Act Four: Check Out the Package on That Guy
Ira Glass
Act Four, Check Out The Package On That Guy. A not-terribly-recent article of The Wall Street Journal asserts that an inordinate number of women have fantasies about their UPS delivery men, their continual efforts to put out calendars with names like "Buns of UPS." It's part of UPS's marketing campaign. There's a UPS commercial that shows women swooning over their UPS guy. One reporter actually called five therapists. Four had clients who fantasized about UPS men.
So are UPS vans actually rolling dens of iniquity? Do the drivers actually get play out of this? TAL pro-- TAL-- see, that's what we call it around the office. This American Life. This American Life producer Nancy Updike went on-site UPS to find out.
Nancy Updike
It turns out that asking UPS drivers whether they have sex on their route is pretty much like asking any other group of mostly straight men about sex. Very quickly, you find yourself talking about an elevator, a mirror, or a nymphomaniac.
Ups Driver 1
A girl in the company that was moving obviously had the hots for this gentleman, and confronted him in the elevator, and told the gentleman--
Ups Driver 2
In the morning, she would get up. She would have a blanket in front of her. But she would have one of those mirrored doors right behind her. And you could see nothing but her rear end every time.
Ups Driver 1
But this gentleman that I know-- I'm going to not say names-- but he had a building route. And there was a nymphomaniac in the building. And she'd come down on occasion--
Nancy Updike
So I talked to 15 men in 2 hours as they were leaving their UPS jobs at the end of the day. Some were funny. Some were hot. Some were stupid. The majority were in their late 20s or their 30s, mostly black.

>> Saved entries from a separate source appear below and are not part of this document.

(** C9: in every state that a sequence of operations (logging water,
    with the goal handler it may run, day rollovers, settings) reaches
    from the initial state, [bestStreak >= streak]; and the goal
    handler on its own leaves [bestStreak >= streak] from any state. *)
Theorem bestStreak_ge_streak ops :
  let s := runOps ops initialState in
  streak s <= bestStreak (stats s) /\
  (forall now, streak (handleGoalAchieved now s)
               <= bestStreak (stats (handleGoalAchieved now s))).
Proof.
  cbv zeta. split.
  - apply (runOps_invariant streakInv (fun _ => True)).
    + intros s o _. apply applyOp_streakInv.
    + apply Forall_forall. trivial.
    + split; simpl; lia.
  - intros now. apply handleGoalAchieved_streak.
Qed.

(** C10: in every state that a sequence of operations reaches from the
    initial state, [totalDays = perfectDays]: both counters start at 0
    and only the goal handler raises them, together. *)
Theorem totalDays_eq_perfectDays ops :
  let s := runOps ops initialState in
  totalDays (stats s) = perfectDays (stats s).
Proof.
  cbv zeta.
  apply (runOps_invariant
           (fun s => totalDays (stats s) = perfectDays (stats s))
           (fun _ => True)).
  - intros s o _. apply applyOp_days.
  - apply Forall_forall. trivial.
  - reflexivity.
Qed.

(** C4 (as amended): in every state reached from the initial state by
    the operations of the running application ([addWater] with a
    positive amount, [checkNewDay], [saveSettings], the reminder
    settings), [level] is the level of the largest table entry whose
    [xpRequired] is at most [totalXp]; and no sequence of these
    operations, from any state, lowers the level. *)
Theorem level_follows_table ops1 ops2 :
  Forall validOp ops1 -> Forall validOp ops2 ->
  let s1 := runOps ops1 initialState in
  let s2 := runOps ops2 s1 in
  isLargestEntry (level s1) (totalXp s1) /\
  isLargestEntry (level s2) (totalXp s2) /\
  level s1 <= level s2 /\
  (forall s ops, level s <= level (runOps ops s)).
Proof.
  intros H1 H2. cbv zeta.
  assert (I1 : levelInv (runOps ops1 initialState)).
  { apply (runOps_invariant levelInv validOp);
      [intros s o; apply applyOp_levelInv | exact H1 |].
    split; [simpl; lia | reflexivity]. }
  assert (I2 : levelInv (runOps ops2 (runOps ops1 initialState))).
  { apply (runOps_invariant levelInv validOp);
      [intros s o; apply applyOp_levelInv | exact H2 | exact I1]. }
  destruct I1 as [P1 E1], I2 as [P2 E2].
  split_and!.
  - rewrite E1. apply newLevelFor_largest, P1.
  - rewrite E2. apply newLevelFor_largest, P2.
  - apply runOps_level_mono.
  - intros s ops. apply runOps_level_mono.
Qed.

Lemma level_follows_table_witness :
  Forall validOp twoDays /\ Forall validOp nextDay /\
  isLargestEntry (level (runOps twoDays initialState))
                 (totalXp (runOps twoDays initialState)) /\
  level (runOps twoDays initialState)
  <= level (runOps nextDay (runOps twoDays initialState)).
Proof.
  assert (H1 : Forall validOp twoDays).
  { unfold twoDays. repeat constructor. }
  assert (H2 : Forall validOp nextDay).
  { unfold nextDay. repeat constructor. }
  destruct (level_follows_table twoDays nextDay H1 H2) as (Ha & _ & Hc & _).
  split_and!; [exact H1 | exact H2 | exact Ha | exact Hc].
Defined.

(** ** Cloud synchronisation *)

Ltac run_js :=
  cbv beta iota zeta delta
    [loadFromCloud saveToCloud deleteFromCloud updateDisplay tryCatch bind
     getToken getCurrentUser fetch resJson ret throw getState putState
     setAuthenticated saveStateLocal signIn addRequests].

Lemma addRequests_nil w : addRequests [] w = w.
Proof. destruct w. unfold addRequests. simpl. rewrite app_nil_r. reflexivity. Qed.

(** [loadFromCloud] always returns; its value does not depend on the
    world it starts in, and it only issues [GET] requests. *)
Lemma loadFromCloud_run env w :
  exists v rs,
    loadFromCloud env w = (Ok v, addRequests rs w) /\
    Forall (fun r => method r = GET) rs /\
    forall w2, (loadFromCloud env w2).1 = Ok v.
Proof.
  run_js.
  destruct (env_currentUser env AtLoad) as [[u |] | e]; simpl.
  - case_bool_decide as Ht.
    + exists None, []. rewrite app_nil_r. destruct w.
      split_and!; [reflexivity | constructor | reflexivity].
    + destruct (env_fetch env (mkRequest GET (token u) None)) as [res | e]; simpl.
      * destruct (status res =? 404); simpl;
          [| destruct (ok res); simpl; [destruct (json res) as [v | e] |] ];
          eexists _, [_]; (split_and!; [reflexivity | repeat constructor | reflexivity]).
      * eexists _, [_]; (split_and!; [reflexivity | repeat constructor | reflexivity]).
  - exists None, []. rewrite app_nil_r. destruct w.
    split_and!; [reflexivity | constructor | reflexivity].
  - exists None, []. rewrite app_nil_r. destruct w.
    split_and!; [reflexivity | constructor | reflexivity].
Qed.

And I believe I now have the empirical evidence necessary to put everyone's mind at rest here. UPS delivery guys, as a group, are not having more sex than you are. Here's how I know. When you ask them what sexual experiences they have personally had while on the job, you instantly get into really boring territory.
Ups Driver 3
Before I got married, there was a situation where I had light conversation with a woman. And it was just clicking very well. And it almost happened, I guess. The vibes were there. Everything was right. But nothing happened.
Nancy Updike
Nothing happened. Let's try another guy.
Ups Driver 4
No, I had one close encounter. I delivered a package to a place in Dearborn Park here. And it was in the morning, around 10, 11 o'clock. And a girl came down, a woman, whoever, I don't know. She looked in her 20s. Came down in her lingerie. And she answered the door.
Nancy Updike
She's in her lingerie at the door. What happens?
Ups Driver 4
I kind of roll my eyes, gave her the package. I had to go.
Nancy Updike
He had to go. How about this guy?
Nancy Updike
What's the most outrageous proposition you ever had?
Ups Driver 5
Can I come back after work and make love to them.
Nancy Updike
And do you ever do it?
Ups Driver 5
No.
Nancy Updike
They don't do it. Not at work. Of 15 guys, not one believably told me about a sexual encounter he had on the job. And they restrain themselves for the exact same, boring reasons you do. They don't want to lose their job. They're married.
Ups Driver 6
We usually don't have time to-- as far as that goes.
Ups Driver 2
Just don't have time.
Ups Driver 5
Just don't have time. Tell her I'm in a rush.
Nancy Updike
A few guys said they'd heard of other guys having sex on their routes. And weirdly, the setting for these events was always the same.
Ups Driver 7
He invited her on the truck.
Nancy Updike
She got in the truck with him?
Ups Driver 7
In the back of the package car.
Nancy Updike
In the back of the truck. And they had sex.
Ups Driver 7
Had the wild thing going back there, on the shelf.
Nancy Updike
On the shelf, which brings me to a question. Who are all these people that other people know who like having sex in these places that sound so uncomfortable?
Ups Driver 4
I imagine a lot of women would like to see the inside of a package car. I've heard drivers say, "Let's just throw some envelopes down here on the floor, and we can-- you know.
Nancy Updike
How come it always happens in the van? I've never heard people, where the guy comes into the house. It's always the woman going into the van.
Ups Driver 4
I don't know. I do not like going into a building because you never know what situation you're going to run into. It could be a crazy old lady who says, next thing you know, something's missing from the apartment. It could be some frustrated woman. You could walk in to her apartment, and she could say you tried making advances at her.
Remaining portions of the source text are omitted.